[How to complete this task]: Going down the listing below, print exactly each line from the one with "exists more, ((shown, why)" up to and including the one with "apply Hskip. by", and skip the rest.

::::::::

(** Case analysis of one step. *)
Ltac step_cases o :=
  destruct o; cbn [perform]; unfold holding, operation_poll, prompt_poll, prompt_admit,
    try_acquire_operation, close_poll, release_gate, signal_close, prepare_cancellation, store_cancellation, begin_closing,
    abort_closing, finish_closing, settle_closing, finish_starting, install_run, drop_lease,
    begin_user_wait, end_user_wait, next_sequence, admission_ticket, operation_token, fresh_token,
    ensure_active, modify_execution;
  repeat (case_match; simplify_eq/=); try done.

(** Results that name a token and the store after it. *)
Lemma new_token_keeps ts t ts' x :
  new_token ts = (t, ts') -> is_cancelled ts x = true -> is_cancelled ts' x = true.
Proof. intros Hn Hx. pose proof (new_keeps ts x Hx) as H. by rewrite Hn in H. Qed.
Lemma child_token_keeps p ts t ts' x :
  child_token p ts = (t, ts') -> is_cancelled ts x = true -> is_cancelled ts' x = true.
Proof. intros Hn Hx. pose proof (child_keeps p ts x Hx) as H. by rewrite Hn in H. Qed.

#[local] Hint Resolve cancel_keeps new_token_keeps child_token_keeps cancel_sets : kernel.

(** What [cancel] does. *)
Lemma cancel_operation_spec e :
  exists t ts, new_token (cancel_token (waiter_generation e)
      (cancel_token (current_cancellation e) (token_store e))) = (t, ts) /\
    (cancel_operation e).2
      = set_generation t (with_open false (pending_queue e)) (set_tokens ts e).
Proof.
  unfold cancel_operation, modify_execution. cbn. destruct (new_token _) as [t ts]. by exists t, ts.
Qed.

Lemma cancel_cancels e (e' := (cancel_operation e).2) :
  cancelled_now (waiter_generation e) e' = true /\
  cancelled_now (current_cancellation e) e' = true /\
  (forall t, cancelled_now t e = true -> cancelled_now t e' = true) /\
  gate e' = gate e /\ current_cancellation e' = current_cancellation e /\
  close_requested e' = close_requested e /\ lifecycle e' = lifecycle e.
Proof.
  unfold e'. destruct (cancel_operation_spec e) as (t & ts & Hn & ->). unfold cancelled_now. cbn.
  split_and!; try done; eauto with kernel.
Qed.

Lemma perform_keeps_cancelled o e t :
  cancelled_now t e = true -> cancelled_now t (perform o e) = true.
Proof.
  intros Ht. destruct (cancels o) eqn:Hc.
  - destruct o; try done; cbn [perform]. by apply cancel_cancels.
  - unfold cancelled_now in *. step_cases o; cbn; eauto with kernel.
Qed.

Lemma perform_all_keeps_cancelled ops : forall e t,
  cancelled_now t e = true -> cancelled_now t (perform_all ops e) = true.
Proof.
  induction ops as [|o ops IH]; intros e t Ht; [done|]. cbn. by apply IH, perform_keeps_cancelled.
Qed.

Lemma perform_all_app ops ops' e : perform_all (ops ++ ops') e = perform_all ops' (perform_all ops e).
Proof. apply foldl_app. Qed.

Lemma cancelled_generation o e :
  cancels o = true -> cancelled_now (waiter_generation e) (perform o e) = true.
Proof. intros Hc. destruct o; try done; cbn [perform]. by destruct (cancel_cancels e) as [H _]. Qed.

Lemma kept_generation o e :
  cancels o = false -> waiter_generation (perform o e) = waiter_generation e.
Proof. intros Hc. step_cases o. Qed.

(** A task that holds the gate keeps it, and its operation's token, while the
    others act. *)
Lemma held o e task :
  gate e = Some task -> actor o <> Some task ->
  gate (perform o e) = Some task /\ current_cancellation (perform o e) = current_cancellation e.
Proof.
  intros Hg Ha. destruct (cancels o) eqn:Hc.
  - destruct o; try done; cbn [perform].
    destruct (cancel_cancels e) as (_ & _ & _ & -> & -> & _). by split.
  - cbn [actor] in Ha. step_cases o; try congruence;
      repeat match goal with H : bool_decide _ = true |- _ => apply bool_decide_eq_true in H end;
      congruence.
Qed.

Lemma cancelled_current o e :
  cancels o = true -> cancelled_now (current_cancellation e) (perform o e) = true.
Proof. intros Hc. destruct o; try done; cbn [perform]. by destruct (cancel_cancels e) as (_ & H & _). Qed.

::::::::

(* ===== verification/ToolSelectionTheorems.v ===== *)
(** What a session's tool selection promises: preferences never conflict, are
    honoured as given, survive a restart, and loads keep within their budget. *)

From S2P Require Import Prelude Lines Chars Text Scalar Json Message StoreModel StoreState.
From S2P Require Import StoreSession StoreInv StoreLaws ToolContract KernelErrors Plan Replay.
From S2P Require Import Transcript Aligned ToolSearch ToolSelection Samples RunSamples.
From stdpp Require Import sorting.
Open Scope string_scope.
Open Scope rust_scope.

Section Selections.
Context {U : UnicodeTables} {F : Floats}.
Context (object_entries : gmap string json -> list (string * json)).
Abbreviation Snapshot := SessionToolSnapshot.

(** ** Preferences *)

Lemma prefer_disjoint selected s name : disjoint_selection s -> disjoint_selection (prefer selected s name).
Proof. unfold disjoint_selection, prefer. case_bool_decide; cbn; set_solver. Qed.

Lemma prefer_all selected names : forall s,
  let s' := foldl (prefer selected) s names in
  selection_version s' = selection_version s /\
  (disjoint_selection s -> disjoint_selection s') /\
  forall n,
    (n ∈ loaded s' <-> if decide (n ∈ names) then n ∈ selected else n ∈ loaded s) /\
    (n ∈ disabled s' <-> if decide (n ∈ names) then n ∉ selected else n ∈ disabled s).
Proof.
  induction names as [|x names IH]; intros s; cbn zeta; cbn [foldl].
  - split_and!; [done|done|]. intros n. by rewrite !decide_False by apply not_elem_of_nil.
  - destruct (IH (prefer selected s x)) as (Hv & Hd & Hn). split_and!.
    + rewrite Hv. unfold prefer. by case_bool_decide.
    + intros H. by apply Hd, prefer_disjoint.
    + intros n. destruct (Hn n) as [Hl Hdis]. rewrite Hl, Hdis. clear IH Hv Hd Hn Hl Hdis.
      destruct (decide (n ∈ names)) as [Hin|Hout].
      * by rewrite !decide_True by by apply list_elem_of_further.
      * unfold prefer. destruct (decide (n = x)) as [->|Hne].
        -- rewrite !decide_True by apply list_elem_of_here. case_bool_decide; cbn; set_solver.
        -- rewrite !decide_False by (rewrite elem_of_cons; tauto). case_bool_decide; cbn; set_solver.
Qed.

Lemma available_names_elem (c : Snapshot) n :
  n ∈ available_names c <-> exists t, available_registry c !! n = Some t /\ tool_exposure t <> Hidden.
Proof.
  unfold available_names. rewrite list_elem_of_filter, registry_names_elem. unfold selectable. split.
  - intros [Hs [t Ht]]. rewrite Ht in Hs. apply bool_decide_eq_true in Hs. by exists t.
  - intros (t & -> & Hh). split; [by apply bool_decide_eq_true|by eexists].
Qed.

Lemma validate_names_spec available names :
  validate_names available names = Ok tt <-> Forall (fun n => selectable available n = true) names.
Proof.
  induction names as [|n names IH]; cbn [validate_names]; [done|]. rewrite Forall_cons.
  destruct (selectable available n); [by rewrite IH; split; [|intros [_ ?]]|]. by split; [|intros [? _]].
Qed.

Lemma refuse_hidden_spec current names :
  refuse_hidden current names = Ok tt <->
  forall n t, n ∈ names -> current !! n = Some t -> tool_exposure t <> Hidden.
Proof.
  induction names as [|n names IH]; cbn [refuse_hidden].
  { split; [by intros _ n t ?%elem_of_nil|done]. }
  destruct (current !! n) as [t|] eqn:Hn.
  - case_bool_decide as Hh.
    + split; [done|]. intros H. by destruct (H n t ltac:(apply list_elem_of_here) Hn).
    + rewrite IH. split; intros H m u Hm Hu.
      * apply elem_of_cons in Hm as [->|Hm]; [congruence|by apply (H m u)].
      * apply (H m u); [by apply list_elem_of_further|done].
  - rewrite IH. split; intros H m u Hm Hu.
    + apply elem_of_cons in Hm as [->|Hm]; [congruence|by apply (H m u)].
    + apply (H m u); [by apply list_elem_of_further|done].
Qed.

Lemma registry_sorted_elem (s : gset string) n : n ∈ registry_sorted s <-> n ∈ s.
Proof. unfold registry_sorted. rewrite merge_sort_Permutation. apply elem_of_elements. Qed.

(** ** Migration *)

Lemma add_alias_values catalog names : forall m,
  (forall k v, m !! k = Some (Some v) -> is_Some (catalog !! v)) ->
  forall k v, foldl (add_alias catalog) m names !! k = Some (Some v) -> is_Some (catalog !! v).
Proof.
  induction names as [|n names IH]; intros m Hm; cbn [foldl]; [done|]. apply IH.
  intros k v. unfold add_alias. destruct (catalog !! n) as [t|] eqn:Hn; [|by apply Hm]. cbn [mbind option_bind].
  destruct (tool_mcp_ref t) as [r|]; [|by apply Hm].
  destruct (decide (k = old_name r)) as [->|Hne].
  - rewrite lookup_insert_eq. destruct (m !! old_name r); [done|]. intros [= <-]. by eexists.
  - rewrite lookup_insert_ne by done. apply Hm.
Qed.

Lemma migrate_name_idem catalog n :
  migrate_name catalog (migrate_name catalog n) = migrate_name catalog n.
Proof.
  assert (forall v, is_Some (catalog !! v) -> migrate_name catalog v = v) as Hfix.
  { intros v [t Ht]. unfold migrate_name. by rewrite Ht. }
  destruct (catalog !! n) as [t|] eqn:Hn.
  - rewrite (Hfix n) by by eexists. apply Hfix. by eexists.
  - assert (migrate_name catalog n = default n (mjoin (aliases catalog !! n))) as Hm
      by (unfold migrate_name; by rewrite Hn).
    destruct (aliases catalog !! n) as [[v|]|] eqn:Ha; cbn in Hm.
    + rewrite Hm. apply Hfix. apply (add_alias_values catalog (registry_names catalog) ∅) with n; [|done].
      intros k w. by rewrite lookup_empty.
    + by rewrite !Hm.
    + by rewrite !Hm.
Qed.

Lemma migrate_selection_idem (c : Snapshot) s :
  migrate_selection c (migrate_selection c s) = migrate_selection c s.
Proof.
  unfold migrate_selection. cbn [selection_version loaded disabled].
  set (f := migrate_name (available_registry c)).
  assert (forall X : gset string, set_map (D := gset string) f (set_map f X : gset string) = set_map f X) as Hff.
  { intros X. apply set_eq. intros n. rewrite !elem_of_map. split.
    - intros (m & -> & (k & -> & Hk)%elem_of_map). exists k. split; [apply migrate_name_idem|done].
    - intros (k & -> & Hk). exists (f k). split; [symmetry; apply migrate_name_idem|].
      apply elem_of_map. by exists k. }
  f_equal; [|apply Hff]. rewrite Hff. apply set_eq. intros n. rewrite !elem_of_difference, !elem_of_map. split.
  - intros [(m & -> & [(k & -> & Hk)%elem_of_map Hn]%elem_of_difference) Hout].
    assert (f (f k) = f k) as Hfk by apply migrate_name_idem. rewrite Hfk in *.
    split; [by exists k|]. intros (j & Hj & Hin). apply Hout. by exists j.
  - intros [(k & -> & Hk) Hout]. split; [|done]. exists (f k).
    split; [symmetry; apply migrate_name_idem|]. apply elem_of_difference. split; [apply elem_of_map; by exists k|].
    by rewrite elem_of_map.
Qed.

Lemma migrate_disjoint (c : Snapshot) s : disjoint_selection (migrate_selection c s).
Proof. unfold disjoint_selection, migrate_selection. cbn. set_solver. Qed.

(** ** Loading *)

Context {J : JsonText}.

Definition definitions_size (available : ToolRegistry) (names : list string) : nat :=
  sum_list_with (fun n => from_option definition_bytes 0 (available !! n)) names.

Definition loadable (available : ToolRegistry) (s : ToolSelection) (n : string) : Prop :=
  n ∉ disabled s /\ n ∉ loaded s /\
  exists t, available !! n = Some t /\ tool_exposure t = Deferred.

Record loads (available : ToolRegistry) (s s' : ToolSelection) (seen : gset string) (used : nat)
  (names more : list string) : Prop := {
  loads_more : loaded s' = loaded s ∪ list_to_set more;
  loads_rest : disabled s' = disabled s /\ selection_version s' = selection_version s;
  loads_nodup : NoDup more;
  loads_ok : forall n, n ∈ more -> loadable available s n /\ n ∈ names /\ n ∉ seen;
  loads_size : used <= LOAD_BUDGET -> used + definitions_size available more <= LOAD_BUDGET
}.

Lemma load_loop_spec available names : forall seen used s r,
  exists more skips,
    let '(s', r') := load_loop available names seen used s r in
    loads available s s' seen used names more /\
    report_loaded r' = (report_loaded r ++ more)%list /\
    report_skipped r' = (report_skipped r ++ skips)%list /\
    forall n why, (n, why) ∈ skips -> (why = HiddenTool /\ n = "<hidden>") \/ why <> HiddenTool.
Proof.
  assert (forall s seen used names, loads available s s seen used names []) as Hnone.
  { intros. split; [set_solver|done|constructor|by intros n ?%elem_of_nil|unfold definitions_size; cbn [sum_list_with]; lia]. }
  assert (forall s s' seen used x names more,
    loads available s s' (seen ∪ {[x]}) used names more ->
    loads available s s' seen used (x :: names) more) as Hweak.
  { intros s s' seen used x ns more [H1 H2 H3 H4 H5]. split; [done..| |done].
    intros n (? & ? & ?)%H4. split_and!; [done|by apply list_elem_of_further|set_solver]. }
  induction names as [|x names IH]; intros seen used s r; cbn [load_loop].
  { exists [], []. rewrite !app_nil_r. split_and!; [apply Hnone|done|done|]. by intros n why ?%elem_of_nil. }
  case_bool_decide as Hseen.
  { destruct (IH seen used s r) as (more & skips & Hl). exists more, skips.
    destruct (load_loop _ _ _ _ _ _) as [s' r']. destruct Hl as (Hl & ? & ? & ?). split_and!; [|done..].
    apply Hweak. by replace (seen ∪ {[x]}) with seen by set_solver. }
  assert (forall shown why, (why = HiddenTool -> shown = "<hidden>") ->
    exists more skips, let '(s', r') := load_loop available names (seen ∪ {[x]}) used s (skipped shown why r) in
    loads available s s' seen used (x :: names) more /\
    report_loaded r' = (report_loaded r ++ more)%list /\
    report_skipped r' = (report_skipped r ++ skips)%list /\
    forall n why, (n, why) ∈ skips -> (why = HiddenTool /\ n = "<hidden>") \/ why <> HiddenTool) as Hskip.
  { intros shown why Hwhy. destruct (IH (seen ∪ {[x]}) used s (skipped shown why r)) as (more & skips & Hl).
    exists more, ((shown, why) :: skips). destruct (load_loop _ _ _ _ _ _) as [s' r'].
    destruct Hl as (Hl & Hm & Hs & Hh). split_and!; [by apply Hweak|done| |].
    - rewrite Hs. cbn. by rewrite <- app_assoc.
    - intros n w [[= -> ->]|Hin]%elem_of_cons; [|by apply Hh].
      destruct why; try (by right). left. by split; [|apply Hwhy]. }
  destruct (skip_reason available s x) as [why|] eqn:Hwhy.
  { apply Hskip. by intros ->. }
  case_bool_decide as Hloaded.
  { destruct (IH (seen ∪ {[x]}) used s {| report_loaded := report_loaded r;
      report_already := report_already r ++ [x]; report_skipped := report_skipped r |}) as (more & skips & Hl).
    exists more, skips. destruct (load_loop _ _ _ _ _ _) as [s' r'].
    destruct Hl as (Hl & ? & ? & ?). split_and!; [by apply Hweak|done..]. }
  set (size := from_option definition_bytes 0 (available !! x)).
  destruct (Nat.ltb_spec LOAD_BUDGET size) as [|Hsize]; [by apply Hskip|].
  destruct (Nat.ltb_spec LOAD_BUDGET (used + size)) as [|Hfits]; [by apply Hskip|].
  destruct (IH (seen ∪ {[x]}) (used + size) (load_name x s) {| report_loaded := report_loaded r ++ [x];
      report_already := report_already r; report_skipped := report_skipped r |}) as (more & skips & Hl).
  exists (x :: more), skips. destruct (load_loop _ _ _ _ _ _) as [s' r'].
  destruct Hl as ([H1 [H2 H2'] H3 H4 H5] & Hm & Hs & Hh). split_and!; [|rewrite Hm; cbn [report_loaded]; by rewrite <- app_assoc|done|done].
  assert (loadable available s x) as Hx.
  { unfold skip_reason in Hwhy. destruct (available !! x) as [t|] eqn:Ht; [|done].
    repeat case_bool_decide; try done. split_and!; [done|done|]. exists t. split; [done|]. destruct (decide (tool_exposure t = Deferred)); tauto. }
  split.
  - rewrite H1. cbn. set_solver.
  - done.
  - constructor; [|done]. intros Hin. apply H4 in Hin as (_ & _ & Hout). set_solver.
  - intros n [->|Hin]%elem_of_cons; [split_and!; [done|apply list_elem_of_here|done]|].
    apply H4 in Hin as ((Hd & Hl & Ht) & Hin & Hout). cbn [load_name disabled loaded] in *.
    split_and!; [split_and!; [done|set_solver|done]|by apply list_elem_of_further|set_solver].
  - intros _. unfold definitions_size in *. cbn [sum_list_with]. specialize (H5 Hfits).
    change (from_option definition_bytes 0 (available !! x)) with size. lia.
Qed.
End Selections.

::::::::

[Output for this task]:
    exists more, ((shown, why) :: skips). destruct (load_loop _ _ _ _ _ _) as [s' r'].
    destruct Hl as (Hl & Hm & Hs & Hh). split_and!; [by apply Hweak|done| |].
    - rewrite Hs. cbn. by rewrite <- app_assoc.
    - intros n w [[= -> ->]|Hin]%elem_of_cons; [|by apply Hh].
      destruct why; try (by right). left. by split; [|apply Hwhy]. }
  destruct (skip_reason available s x) as [why|] eqn:Hwhy.
  { apply Hskip. by intros ->. }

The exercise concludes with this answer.